То воплощение Чарли носило личину семидесятипятилетнего уборщика из захудалого торгового центра в Огдене. Пророку тогда было семнадцать, ему ужасно захотелось в туалет, и он заскочил в магазин. Чарли там мыл полы, и когда Пророк шмыгнул к писсуарам, тот костлявой рукой схватил его за запястье.
– Осторожнее, парень, – хрипло прокаркал он. – Полы скользкие.
Пророк, мельком заметив бейджик с именем на груди, заглянул Чарли в лицо и увидел глаза – поразительно зеленые, как бутылочное стекло. Подростком он не мог знать, что с тем касанием в его тело влилась невиданная мощь, которая в будущем позволит слышать слова Господа. Он облегчился, вымыл руки и ушел.
И лишь много лет спустя, обнаружив в горах свиток с Божьим посланием, понял, что ощутил на себе в тот день длань Господню. И услышал доносящийся из земли глас, в котором раздавались те же хриплые нотки, что и в голосе старика Чарли.
Мы не знаем, когда умрет Чарли. Это самое слабое место в нашей вере. В любой момент Он может исчезнуть, и тогда мир на какое-то время останется без защиты.
За день до того, как мы должны были отправиться в лес, Пророк снова нас собрал. Мы облачились в новые платья, синие и непривычно тесные. Мне передалось общее волнение, поэтому я сидела смирно, чинно выпрямив спину и сложив руки на коленях.
Пророк вбежал в двери, заливаясь слезами.

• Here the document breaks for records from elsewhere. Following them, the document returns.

(** The payloads of a list of units, packetised in any of the ways. *)
Inductive payloads_of `{Depacketizer} : list bytes -> list bytes -> Prop :=
| po_nil : payloads_of [] []
| po_single nal ps nals : dp_single nal -> payloads_of ps nals -> payloads_of (nal :: ps) (nal :: nals)
| po_aggregate p units ps nals :
    dp_aggregate p units -> payloads_of ps nals -> payloads_of (p :: ps) (units ++ nals)
| po_fragments frs nal ps nals :
    dp_fragments frs nal -> payloads_of ps nals -> payloads_of (frs ++ ps) (nal :: nals).

Lemma step_all_app step (ps qs : list bytes) : forall fu,
  step_all step (ps ++ qs) fu =
  let '(d1, fu1) := step_all step ps fu in let '(d2, fu2) := step_all step qs fu1 in (d1 ++ d2, fu2).
Proof.
  induction ps as [|p ps IH]; intros fu; simpl; [by destruct (step_all step qs fu)|].
  destruct (step p fu) as [data fu1]. rewrite IH. destruct (step_all step ps fu1) as [d1 fu2].
  destruct (step_all step qs fu2). by rewrite app_assoc.
Qed.

Lemma elementary_app (a b : list bytes) : elementary (a ++ b) = elementary a ++ elementary b.
Proof. unfold elementary. by rewrite fmap_app, concat_app. Qed.

Lemma payloads_data `{Depacketizer} (ps nals : list bytes) :
  payloads_of ps nals -> step_all dp_step ps None = (elementary nals, None).
Proof.
  induction 1 as [|nal ps nals Hs _ IH|p units ps nals Ha _ IH|frs nal ps nals Hf _ IH]; [done|..].
  - simpl. rewrite dp_single_spec, IH by done. done.
  - simpl. rewrite (dp_aggregate_spec p units), IH by done. by rewrite elementary_app.
  - rewrite step_all_app, (dp_fragments_spec frs nal), IH by done.
    by change (elementary (nal :: nals)) with (with_start_code nal ++ elementary nals).
Qed.

(** A check of all bytes. *)
Lemma byte_forall (P : Z -> bool) : forallb P (seqZ 0 256) = true -> forall h, is_byte h -> P h = true.
Proof.
  intros Hall h Hh. rewrite forallb_forall in Hall. apply Hall, list_elem_of_In, elem_of_seqZ.
  unfold is_byte, in_width in Hh. lia.
Qed.

(** RFC 6184: the indicator and header bytes of a FU-A fragment. *)
Definition fu_a_indicator (h : Z) : Z := Z.lor (Z.land h 224) 28.
Definition fu_a_header (flag h : Z) : Z := Z.lor flag (Z.land h 31).

Inductive h264_fragments : list bytes -> bytes -> Prop :=
| fu_a h first mids last :
    is_byte h -> first <> [] -> Forall (fun c => c <> []) mids -> last <> [] ->
    h264_fragments
      ((fu_a_indicator h :: fu_a_header 128 h :: first)
         :: ((fun c => fu_a_indicator h :: fu_a_header 0 h :: c) <$> mids)
         ++ [fu_a_indicator h :: fu_a_header 64 h :: last])
      (h :: first ++ concat mids ++ last).

Lemma fu_a_bits (h : Z) : is_byte h ->
  Z.land (fu_a_indicator h) 31 = 28 /\
  Z.land (fu_a_header 128 h) 128 <> 0 /\ Z.land (fu_a_header 128 h) 64 = 0 /\
  Z.land (fu_a_header 0 h) 128 = 0 /\ Z.land (fu_a_header 0 h) 64 = 0 /\
  Z.land (fu_a_header 64 h) 128 = 0 /\ Z.land (fu_a_header 64 h) 64 <> 0 /\
  Z.lor (Z.land (fu_a_indicator h) 224) (Z.land (fu_a_header 128 h) 31) = h.
Proof.
  intros Hh. pose proof (byte_forall (fun h =>
    bool_decide (Z.land (fu_a_indicator h) 31 = 28 /\
      Z.land (fu_a_header 128 h) 128 <> 0 /\ Z.land (fu_a_header 128 h) 64 = 0 /\
      Z.land (fu_a_header 0 h) 128 = 0 /\ Z.land (fu_a_header 0 h) 64 = 0 /\
      Z.land (fu_a_header 64 h) 128 = 0 /\ Z.land (fu_a_header 64 h) 64 <> 0 /\
      Z.lor (Z.land (fu_a_indicator h) 224) (Z.land (fu_a_header 128 h) 31) = h)) ltac:(by vm_compute) h Hh) as Hb.
  by apply bool_decide_eq_true in Hb.
Qed.

(** One fragment after another. *)
Lemma fragments_steps step (hd : bytes) (mids : list bytes) (last : bytes) (lead : nat) : forall acc,
  (forall c acc, c ∈ mids -> step (hd ++ c) (Some acc) = (None, Some (acc ++ c))) ->
  step last (Some (acc ++ concat mids)) = (Some (acc ++ concat mids ++ drop lead last), None) ->
  step_all step (((fun c => hd ++ c) <$> mids) ++ [last]) (Some acc)
  = (acc ++ concat mids ++ drop lead last, None).
Proof.
  induction mids as [|c mids IH]; intros acc Hmid Hlast.
  - simpl in *. rewrite app_nil_r in Hlast. rewrite Hlast. simpl. by rewrite app_nil_r.
  - cbn [fmap list_fmap app step_all]. rewrite Hmid by apply list_elem_of_here. cbn [default].
    rewrite IH; [by cbn [concat app]; rewrite <- !app_assoc| |].
    + intros c' acc' Hc'. apply Hmid. by apply list_elem_of_further.
    + cbn [concat] in Hlast. by rewrite <- !app_assoc in *.
Qed.

Lemma h264_fragments_spec (frs : list bytes) (nal : bytes) (fu : option bytes) :
  h264_fragments frs nal -> step_all depacketize_h264 frs fu = (with_start_code nal, None).
Proof.
  intros [h first mids last Hh Hf Hm Hl]. destruct (fu_a_bits h Hh) as (B1 & B2 & B3 & B4 & B5 & B6 & B7 & B8).
  assert (forall flag c fu, c <> [] -> depacketize_h264 (fu_a_indicator h :: fu_a_header flag h :: c) fu
            = depacketize_h264_fu_a (fu_a_indicator h :: fu_a_header flag h :: c) fu /\
            ~ (length (fu_a_indicator h :: fu_a_header flag h :: c) < 3)%nat) as Hfu.
  { intros flag c fu' Hc. split; [unfold depacketize_h264; by rewrite B1|]. destruct c; [done|cbn [length]; lia]. }
  cbn [step_all]. destruct (Hfu 128 first fu Hf) as [-> Hlen]. unfold depacketize_h264_fu_a at 1.
  rewrite decide_False by done. unfold byte_at. cbn [nth drop].
  rewrite (proj2 (Z.eqb_neq _ _) B2), (proj2 (Z.eqb_eq _ _) B3). cbn [negb andb].
  rewrite B8, drop_0. change (fun c => fu_a_indicator h :: fu_a_header 0 h :: c)
    with (fun c => [fu_a_indicator h; fu_a_header 0 h] ++ c).
  rewrite (fragments_steps depacketize_h264 _ _ _ 2).
  - cbn [default app drop]. rewrite drop_0. unfold with_start_code. by rewrite <- !app_assoc.
  - intros c acc Hc. rewrite Forall_forall in Hm. cbn [app]. destruct (Hfu 0 c (Some acc) (Hm _ Hc)) as [-> Hlen'].
    unfold depacketize_h264_fu_a. rewrite decide_False by done. unfold byte_at. cbn [nth drop].
    rewrite (proj2 (Z.eqb_eq _ _) B4), (proj2 (Z.eqb_eq _ _) B5), drop_0. done.
  - match goal with |- _ _ (Some ?acc) = _ => destruct (Hfu 64 last (Some acc) Hl) as [-> Hlen'] end.
    unfold depacketize_h264_fu_a. rewrite decide_False by done. unfold byte_at. cbn [nth drop].
    rewrite (proj2 (Z.eqb_eq _ _) B6), (proj2 (Z.eqb_neq _ _) B7), drop_0. cbn [negb andb].
    by rewrite <- !app_assoc.
Qed.
(* ===== verification/ReaderProps.v ===== *)
(** * What the RTP reader guarantees as a whole

    A read always ends; reads of any sizes deliver the stream of access units
    unchanged; video is withheld from the demuxer after damage until a key
    frame. *)
From S2P Require Import Prelude SharedTypes StreamOutputs MediaRegister RtpIngest RtpRing RtpDepacket.
Local Open Scope Z_scope.

(** ** Termination *)

(** What is left to read: packets in the ring and readings to come. *)
Definition left_over (env : list reading) (r : Ring) : nat := (size (queue r) + length env)%nat.

Lemma enqueue_size (p : RtpPacket) (r : Ring) : (size (queue (enqueue p r)) <= S (size (queue r)))%nat.
Proof.
  unfold enqueue. destruct (is_old_packet _ r); [lia|]. destruct (has_packet _ r); [lia|]. simpl.
  destruct (queue r !! slot (pk_seq p)) eqn:Hq.
  - rewrite map_size_insert_Some by (by eexists). lia.
  - rewrite map_size_insert_None by done. lia.
Qed.

Lemma take_slot_size (index : Z) (r : Ring) (p : RtpPacket) :
  queue r !! index = Some p -> (size (queue (take_slot index r)) < size (queue r))%nat.
Proof.
  intros Hq. simpl. rewrite map_size_delete_Some by (by eexists).
  assert (size (queue r) <> 0%nat) by (intros H0; apply map_size_empty_inv in H0; by rewrite H0, lookup_empty in Hq).
  lia.
Qed.

Lemma scan_found (q : gmap Z RtpPacket) (n : nat) : forall offset index p o i,
  scan n offset index q = Some (p, o, i) -> q !! i = Some p.
Proof.
  induction n as [|n IH]; intros offset index p o i; simpl; [done|].
  destruct (q !! _) as [p'|] eqn:Hq; [|apply IH]. intros [= <- <- <-]. done.
Qed.
Definition sn_set_cells (pt : Z) (target : option TalkTarget) (s : TalkSender) : TalkSender := {|
  sn_talk_id := sn_talk_id s; sn_ssrc := sn_ssrc s; sn_samples := sn_samples s; sn_input_timeout := sn_input_timeout s;
  sn_payload_type := pt; sn_target := target; sn_input := sn_input s; sn_input_open := sn_input_open s;
  sn_cancelled := sn_cancelled s; sn_loop := sn_loop s; sn_state := sn_state s |}.
Definition sn_set_input (l : list (list Z)) (s : TalkSender) : TalkSender := {|
  sn_talk_id := sn_talk_id s; sn_ssrc := sn_ssrc s; sn_samples := sn_samples s; sn_input_timeout := sn_input_timeout s;
  sn_payload_type := sn_payload_type s; sn_target := sn_target s; sn_input := l; sn_input_open := sn_input_open s;
  sn_cancelled := sn_cancelled s; sn_loop := sn_loop s; sn_state := sn_state s |}.
(** The session is dropped, and with it the sending half of the channel. *)
Definition sn_drop_session (s : TalkSender) : TalkSender := {|
  sn_talk_id := sn_talk_id s; sn_ssrc := sn_ssrc s; sn_samples := sn_samples s; sn_input_timeout := sn_input_timeout s;
  sn_payload_type := sn_payload_type s; sn_target := sn_target s; sn_input := sn_input s; sn_input_open := false;
  sn_cancelled := sn_cancelled s; sn_loop := sn_loop s; sn_state := sn_state s |}.
Definition sn_cancel (s : TalkSender) : TalkSender := {|
  sn_talk_id := sn_talk_id s; sn_ssrc := sn_ssrc s; sn_samples := sn_samples s; sn_input_timeout := sn_input_timeout s;
  sn_payload_type := sn_payload_type s; sn_target := sn_target s; sn_input := sn_input s; sn_input_open := sn_input_open s;
  sn_cancelled := true; sn_loop := sn_loop s; sn_state := sn_state s |}.
Definition sn_set_loop (l : TalkLoop) (s : TalkSender) : TalkSender := {|
  sn_talk_id := sn_talk_id s; sn_ssrc := sn_ssrc s; sn_samples := sn_samples s; sn_input_timeout := sn_input_timeout s;
  sn_payload_type := sn_payload_type s; sn_target := sn_target s; sn_input := sn_input s; sn_input_open := sn_input_open s;
  sn_cancelled := sn_cancelled s; sn_loop := l; sn_state := sn_state s |}.
Definition sn_set_state (st : SenderState) (s : TalkSender) : TalkSender := {|
  sn_talk_id := sn_talk_id s; sn_ssrc := sn_ssrc s; sn_samples := sn_samples s; sn_input_timeout := sn_input_timeout s;
  sn_payload_type := sn_payload_type s; sn_target := sn_target s; sn_input := sn_input s; sn_input_open := sn_input_open s;
  sn_cancelled := sn_cancelled s; sn_loop := sn_loop s; sn_state := st |}.
Lemma graphic_ends l : graphic l -> (exists a l', l = a :: l' /\ solid a = true) /\ (exists l' a, l = l' ++ [a] /\ solid a = true).
Proof.
  intros (Hne & Hs & _). split.
  - destruct l as [|a l]; [done|]. apply Forall_cons in Hs as [Ha _]. by exists a, l.
  - destruct (exists_last Hne) as (l' & a & ->). apply Forall_app in Hs as [_ Ha]. apply Forall_cons in Ha as [Ha _]. by exists l', a.
Qed.
Lemma trim_between x l y : solid x = true -> solid y = true -> trim (x :: l ++ [y]) = x :: l ++ [y].
Proof.
  intros Hx Hy. apply trim_ok; [by intros a [= <-]|]. intros a. rewrite app_comm_cons, last_snoc. by intros [= <-].
Qed.
Lemma rtpmap_of_fields spaces codec rate : graphic codec -> head codec <> Some ":"%char -> graphic rate ->
  spaces = [" "%char] \/ spaces = [] ->
  rtpmap_of to_uppercase (spaces ++ codec ++ "/"%char :: rate) =
  (text (to_uppercase codec), default 8000 (parse_u32 (text rate))).
Proof.
  intros Hc Hcolon Hr Hsp. unfold rtpmap_of.
  destruct (graphic_ends codec Hc) as [(a & c' & Hca & Ha) _]. destruct (graphic_ends rate Hr) as [_ (r' & b & Hrb & Hb)].
  assert (strip_while (length (spaces ++ codec ++ "/"%char :: rate)) [chars " "; chars ":"] (spaces ++ codec ++ "/"%char :: rate)
    = codec ++ "/"%char :: rate) as ->.
  { assert (a <> ":"%char) as Hne by (rewrite Hca in Hcolon; cbn in Hcolon; congruence).
    assert (a <> " "%char) as Hne2 by (intros ->; discriminate Ha).
    assert (forall fuel, strip_while fuel [chars " "; chars ":"] (codec ++ "/"%char :: rate) = codec ++ "/"%char :: rate) as Hst.
    { intros fuel. rewrite Hca. apply strip_while_stays. cbn. by rewrite !bool_decide_eq_false_2 by congruence. }
    destruct Hsp as [->| ->]; [|apply Hst]. cbn [app length strip_while]. apply Hst. }
  assert (trim (codec ++ "/"%char :: rate) = codec ++ "/"%char :: rate) as ->.
  { rewrite Hca, Hrb. assert ((a :: c') ++ "/"%char :: r' ++ [b] = a :: (c' ++ "/"%char :: r') ++ [b]) as ->.
    { cbn [app]. by rewrite <- !app_assoc. }
    by apply trim_between. }
  destruct Hc as (_ & Hcs & Hcn). destruct Hr as (_ & Hrs & Hrn).
  rewrite split_on_cons_piece, split_on_last by done. cbn [head mbind option_bind].
  by rewrite (trim_solid codec), (trim_solid rate) by done.
Qed.
Lemma trim_mapping (pt : Z) mid rate : graphic rate ->
  trim (chars ("a=rtpmap:" +:+ pretty pt) ++ mid ++ "/"%char :: rate) = chars ("a=rtpmap:" +:+ pretty pt) ++ mid ++ "/"%char :: rate.
Proof.
  intros Hr. destruct (graphic_ends rate Hr) as [_ (r' & b & -> & Hb)]. rewrite list_ascii_app.
  assert ((chars "a=rtpmap:" ++ chars (pretty pt)) ++ mid ++ "/"%char :: r' ++ [b] =
    "a"%char :: ((chars "=rtpmap:" ++ chars (pretty pt)) ++ mid ++ "/"%char :: r') ++ [b]) as ->.
  { rewrite <- !app_assoc. cbn [app]. by rewrite <- ?app_assoc. }
  by apply trim_between.
Qed.
(** The codec of a talk is the one the device mapped.  When the first line
    that begins with the mapping of the payload type is the mapping itself, its
    encoding in upper case and its clock rate are read, 8000 if it is no number. *)
Theorem rtpmap_reads_back (sdp : string) (pt : Z) (before after : list (list ascii)) (codec rate : list ascii) :
  graphic codec -> head codec <> Some ":"%char -> graphic rate ->
  lines (chars sdp) = before ++ rtpmap_line pt codec rate :: after ->
  Forall (fun l => strip_prefix (chars ("a=rtpmap:" +:+ pretty pt)) (trim l) = None) before ->
  parse_rtpmap_from_sdp to_uppercase sdp pt = Some (text (to_uppercase codec), default 8000 (parse_u32 (text rate))).
Proof.
  intros Hc Hh Hr Hl Hb. unfold parse_rtpmap_from_sdp. rewrite Hl.
  erewrite head_omap_first; [|exact Hb|].
  2: { unfold rtpmap_line. change (" "%char :: codec ++ "/"%char :: rate) with ((" "%char :: codec) ++ "/"%char :: rate).
       rewrite trim_mapping by done. apply strip_prefix_app. }
  cbn [fmap option_fmap option_map]. f_equal. apply (rtpmap_of_fields [" "%char] codec rate); auto.
Qed.
(* ===== verification/DialogStoreProps.v ===== *)
(** * The durable dialog table: what its writers cannot do to each other

    Rows stay readable, versions decide between writers, states only advance,
    CSeq numbers are given out once, and what is stored reads back. *)
From Stdlib Require Import Ascii.
From stdpp Require Import sorting.
From S2P Require Import Prelude Text DialogStore.
Local Open Scope Z_scope.

Section Store.
Context (is_socket_addr : string -> bool).
Context (routes_to_json : list string -> string) (routes_from_json : string -> option (list string)).
Local Notation validate := (validate is_socket_addr).
Local Notation validate_fields := (validate_fields is_socket_addr).
Local Notation try_from_row := (try_from_row is_socket_addr routes_from_json).
Local Notation insert_inviting := (insert_inviting is_socket_addr routes_to_json).
Local Notation cas_mark_established := (cas_mark_established is_socket_addr routes_to_json).

(** ** Rows *)

Lemma of_to_state s : state_of_string (state_to_string s) = Some s.
Proof. by destruct s. Qed.
Lemma of_to_type s : type_of_string (type_to_string s) = Some s.
Proof. by destruct s. Qed.
Lemma of_to_transport s : transport_of_string (transport_to_string s) = Some s.
Proof. by destruct s. Qed.
Lemma state_of_string_Some w s : state_of_string w = Some s -> w = state_to_string s.
Proof.
  unfold state_of_string, of_string. intros Hf. apply find_some in Hf as [_ Hb]. by apply bool_decide_eq_true in Hb.
Qed.
Lemma in_states_spec states r : in_states states r = true <-> exists s, s ∈ states /\ r_state r = state_to_string s.
Proof.
  unfold in_states. rewrite bool_decide_eq_true, list_elem_of_fmap. split; intros (s & H1 & H2); exists s; eauto.
Qed.

(** The state conditions of a valid session. *)
Definition state_fits (st : DialogState) (remote_tag : option string) (established_at : option Z) : bool :=
  match st with
  | Inviting => negb (bool_decide (is_Some established_at))
  | Established | Terminating => bool_decide (is_Some remote_tag) && bool_decide (is_Some established_at)
  | _ => true
  end.
Lemma progress_readable r s st cseq ls ex up :
  try_from_row r = Done s -> 0 < cseq -> r_created_at r <= ls -> ls < ex -> r_updated_at r <= up ->
  state_fits st (r_remote_tag r) (r_established_at r) = true ->
  exists s', try_from_row (set_progress (state_to_string st) cseq ls ex up r) = Done s' /\ d_state s' = st.
Proof.
  intros Hr Hc Hls Hex Hup Hst. unfold DialogStore.try_from_row in *. cbn [set_progress r_session_type r_route_set r_transport r_state].
  destruct (type_of_string (r_session_type r)); [|done]. destruct (route_set_from_json _ _) as [routes| |]; [|done..].
  destruct (transport_of_string (r_transport r)); [|done]. destruct (state_of_string (r_state r)); [|done].
  rewrite of_to_state. cbn -[DialogStore.validate]. destruct (DialogStore.validate _ _) eqn:Hv in Hr; [|done].
  assert (forall b (x : SipDialogSession), b = true -> exists s', (if b then Done x else Failed InvalidData) = Done s' /\
    d_state s' = d_state x) as Hif by (intros b x ->; eauto).
  apply (Hif _ {| d_state := st |}). clear Hif Hr. unfold DialogStore.validate in *. cbn in *.
  rewrite !andb_true_iff in Hv |- *. destruct_and! Hv. split_and!; try assumption; zbool; rewrite ?Z.leb_le, ?Z.ltb_lt; try lia.
  - destruct (r_established_at r); [|done]. cbn in *. rewrite !andb_true_iff, !Z.leb_le in *. lia.
Qed.
Lemma readable_facts r s : try_from_row r = Done s ->
  state_of_string (r_state r) = Some (d_state s) /\ validate s = true /\ d_stream_id s = r_stream_id r /\
  state_fits (d_state s) (r_remote_tag r) (r_established_at r) = true /\
  0 < r_local_cseq r /\ r_created_at r <= r_updated_at r /\ r_created_at r <= r_last_seen_at r /\
  r_last_seen_at r < r_expire_at r /\ 0 <= r_version r.
Proof.
  unfold DialogStore.try_from_row. destruct (type_of_string (r_session_type r)); [|done].
  destruct (route_set_from_json _ _) as [routes| |]; [|done..]. destruct (transport_of_string (r_transport r)); [|done].
  destruct (state_of_string (r_state r)) as [st|]; [|done]. destruct (DialogStore.validate _ _) eqn:Hv; [|done].
  intros [= <-]. rewrite Hv. unfold DialogStore.validate in Hv. cbn in *. rewrite !andb_true_iff in Hv. destruct_and! Hv. zbool.
  split_and!; done.
Qed.

Context (routes_round_trip : forall l, routes_from_json (routes_to_json l) = Some l).

Lemma routes_readable routes json : route_set_to_json routes_to_json routes = Done json ->
  route_set_from_json routes_from_json json = Done routes /\ validate_route_set routes = true.
Proof.
  unfold route_set_to_json. destruct (validate_route_set routes) eqn:Hv; [|done]. cbn [negb].
  destruct routes as [|u routes]; [by intros [= <-]|]. destruct (65535 <? _) eqn:Hl; [done|]. intros [= <-].
  cbn [route_set_from_json]. by rewrite routes_round_trip, Hl, Hv.
Qed.
Lemma row_of_readable s json : validate s = true -> route_set_to_json routes_to_json (d_route_set s) = Done json ->
  try_from_row (row_of s json) = Done s.
Proof.
  intros Hv Hj. apply routes_readable in Hj as [Hj _]. unfold DialogStore.try_from_row, row_of.
  cbn [r_session_type r_route_set r_transport r_state]. rewrite of_to_type, of_to_transport, of_to_state, Hj.
  cbn -[DialogStore.validate]. destruct s. cbn -[DialogStore.validate] in *. by rewrite Hv.
Qed.
Lemma established_readable r s f json :
  try_from_row r = Done s -> validate_fields f = true -> route_set_to_json routes_to_json (e_route_set f) = Done json ->
  r_created_at r <= e_established_at f ->
  exists s', try_from_row (set_established f json r) = Done s' /\ d_state s' = Established.
Proof.
  intros Hr Hf Hj Hc. apply routes_readable in Hj as [Hj _]. unfold DialogStore.try_from_row in *.
  cbn [set_established r_session_type r_route_set r_transport r_state].
  destruct (type_of_string (r_session_type r)); [|done]. destruct (route_set_from_json _ _) as [routes| |] in Hr; [|done..].
  destruct (transport_of_string (r_transport r)); [|done]. destruct (state_of_string (r_state r)); [|done].
  rewrite Hj. change (state_of_string "ESTABLISHED") with (Some Established).
  cbn -[DialogStore.validate]. destruct (DialogStore.validate _ _) eqn:Hv in Hr; [|done].
  assert (forall b (x : SipDialogSession), b = true -> exists s', (if b then Done x else Failed InvalidData) = Done s' /\
    d_state s' = d_state x) as Hif by (intros b x ->; eauto).
  apply (Hif _ {| d_state := Established |}). clear Hif Hr. unfold DialogStore.validate, DialogStore.validate_fields in *. cbn in *.
  rewrite !andb_true_iff in Hv. rewrite !andb_true_iff in Hf. rewrite !andb_true_iff. destruct_and! Hv. destruct_and! Hf. split_and!; try assumption; zbool;
    rewrite ?Z.leb_le, ?Z.ltb_lt; try (done || lia).
Qed.

(** ** Histories *)

Inductive StoreOp :=
| OInsert (s : SipDialogSession)
| OEstablished (stream_id node : string) (version : Z) (f : EstablishedDialogFields)
| OBeginTerminating (stream_id node : string) (version current next at_ : Z)
| OTransition (stream_id node : string) (version : Z) (expected next : DialogState) (at_ : Z)
| OReserve (stream_id node : string) (version current next at_ : Z)
| OTouch (stream_id node : string) (version last_seen expire : Z).
(** Whether an update won, and the table after it. *)
Definition store_op (o : StoreOp) (t : Table) : bool * Table :=
  let won (r : outcome StoreError bool * Table) := (match r.1 with Done b => b | _ => false end, r.2) in
  match o with
  | OInsert s => let r := insert_inviting s t in (match r.1 with Done _ => true | _ => false end, r.2)
  | OEstablished id node v f => won (cas_mark_established id node v f t)
  | OBeginTerminating id node v c n at_ => won (cas_begin_terminating id node v c n at_ t)
  | OTransition id node v e n at_ => won (cas_transition id node v e n at_ t)
  | OReserve id node v c n at_ => won (cas_reserve_local_cseq id node v c n at_ t)
  | OTouch id node v ls ex => won (cas_touch id node v ls ex t)
  end.
Definition store_ops (ops : list StoreOp) (t : Table) : Table := foldl (fun t o => (store_op o t).2) t ops.
Definition op_stream (o : StoreOp) : string :=
  match o with
  | OInsert s => d_stream_id s
  | OEstablished id _ _ _ | OBeginTerminating id _ _ _ _ _ | OTransition id _ _ _ _ _ | OReserve id _ _ _ _ _ | OTouch id _ _ _ _ => id
  end.
Definition op_version (o : StoreOp) : Z :=
  match o with
  | OInsert s => d_version s
  | OEstablished _ _ v _ | OBeginTerminating _ _ v _ _ _ | OTransition _ _ v _ _ _ | OReserve _ _ v _ _ _ | OTouch _ _ v _ _ => v
  end.
(** The CSeq an operation hands out. *)
Definition op_cseq (o : StoreOp) : option Z :=
  match o with OBeginTerminating _ _ _ _ n _ | OReserve _ _ _ _ n _ => Some n | _ => None end.
Definition op_node (o : StoreOp) : string :=
  match o with
  | OInsert s => d_signal_node_id s
  | OEstablished _ n _ _ | OBeginTerminating _ n _ _ _ _ | OTransition _ n _ _ _ _ | OReserve _ n _ _ _ _ | OTouch _ n _ _ _ => n
  end.

(** What a winning operation did to its row. *)
Inductive row_change (o : StoreOp) (r : SipDialogSessionRow) : SipDialogSessionRow -> Prop :=
| rc_established f json :
    in_states [Inviting] r = true -> validate_fields f = true -> route_set_to_json routes_to_json (e_route_set f) = Done json ->
    r_created_at r <= e_established_at f -> r_updated_at r <= e_updated_at f -> op_cseq o = None ->
    row_change o r (set_established f json r)
| rc_terminating next at_ :
    in_states [Established] r = true -> 0 < r_local_cseq r -> next = r_local_cseq r + 1 -> r_updated_at r <= at_ ->
    op_cseq o = Some next ->
    row_change o r (set_progress "TERMINATING" next (r_last_seen_at r) (r_expire_at r) at_ r)
| rc_transition e n at_ :
    in_states [e] r = true -> can_transition_to e n = true -> r_updated_at r <= at_ -> op_cseq o = None ->
    (exists id node v, o = OTransition id node v e n at_) ->
    row_change o r (set_progress (state_to_string n) (r_local_cseq r) (r_last_seen_at r) (r_expire_at r) at_ r)
| rc_reserved next at_ :
    in_states [Established; Terminating] r = true -> 0 < r_local_cseq r -> next = r_local_cseq r + 1 -> r_updated_at r <= at_ ->
    op_cseq o = Some next ->
    row_change o r (set_progress (r_state r) next (r_last_seen_at r) (r_expire_at r) at_ r)
| rc_touched ls ex :
    in_states [Established; Terminating] r = true -> r_last_seen_at r <= ls -> r_updated_at r <= ls -> ls < ex -> op_cseq o = None ->
    row_change o r (set_progress (r_state r) (r_local_cseq r) ls ex ls r).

– Почему ты плачешь? – поразился отец.
– Я плачу, дьякон Самуил, – выдохнул тот, – потому что Господь умер!
Все ахнули.
– О да! Он умирал уже много раз. Все вы чувствовали Его боль. Когда Он умирает, скорбит земля. Хаос царит до того момента, пока Он не родится вновь. Пять лет назад великие лесные пожары охватили всю Монтану, и сквозь земную кору пробивалось адское пламя. Когда Господь наконец возродился, разверзлась небесная твердь и залила пожары святой водой. И в мире вновь стало хорошо.
– Значит, Господь вовсе не умер? – спросил дьякон Тимоти.
– Господь всегда и жив, и мертв. Его участь – погибать снова и снова.
– А кто его мать? – поинтересовался дьякон Шон.
– Не важно, кто она. Единственная ее задача – взрастить в своем чреве новое тело для Господа. Это высшее призвание для любой женщины. Каждая из вас должна быть счастлива произвести Господа на свет.
Пророк оглядел сидевших на свернутом ковре детей: мальчики с одного краю, девочки – с другого. И остановил свой взгляд на мне.
– Что, если тебе, сестра Минноу, будет дарована честь произвести на свет Господа? Как тебе такое?
– Было бы… здорово, – выдохнула я. – Хвала нашему Создателю!
Под одобрительным взглядом Пророка в животе затрепетала невиданная прежде гордость. Я оглянулась на родителей. Отец прятал улыбку в недавно отросшей бороде. Мать, глубоко беременная, выводила на животе, туго обтянутом тканью, узоры пальцем. Она не слышала ни слова.
– А Господь живет в нашей стране? – уточнил дьякон Карл.
– Естественно. Он американец.
– А почему он называется Господом, раз на самом деле его зовут Чарли? – спросил дьякон Мартин.
– Он всегда носил это имя. Даже когда звался по-другому.
Никто из детей не задавал вопросов. Я была среди них самой маленькой, но, подстрекаемая недавней хвалой Пророка, отважилась поднять руку.
– Что случается, когда Чарли умирает?
– Не надо называть его так, Минноу, – предупредил Пророк. – Это особое имя. Для особых случаев.
– Что происходит, когда умирает Господь? – поправилась я.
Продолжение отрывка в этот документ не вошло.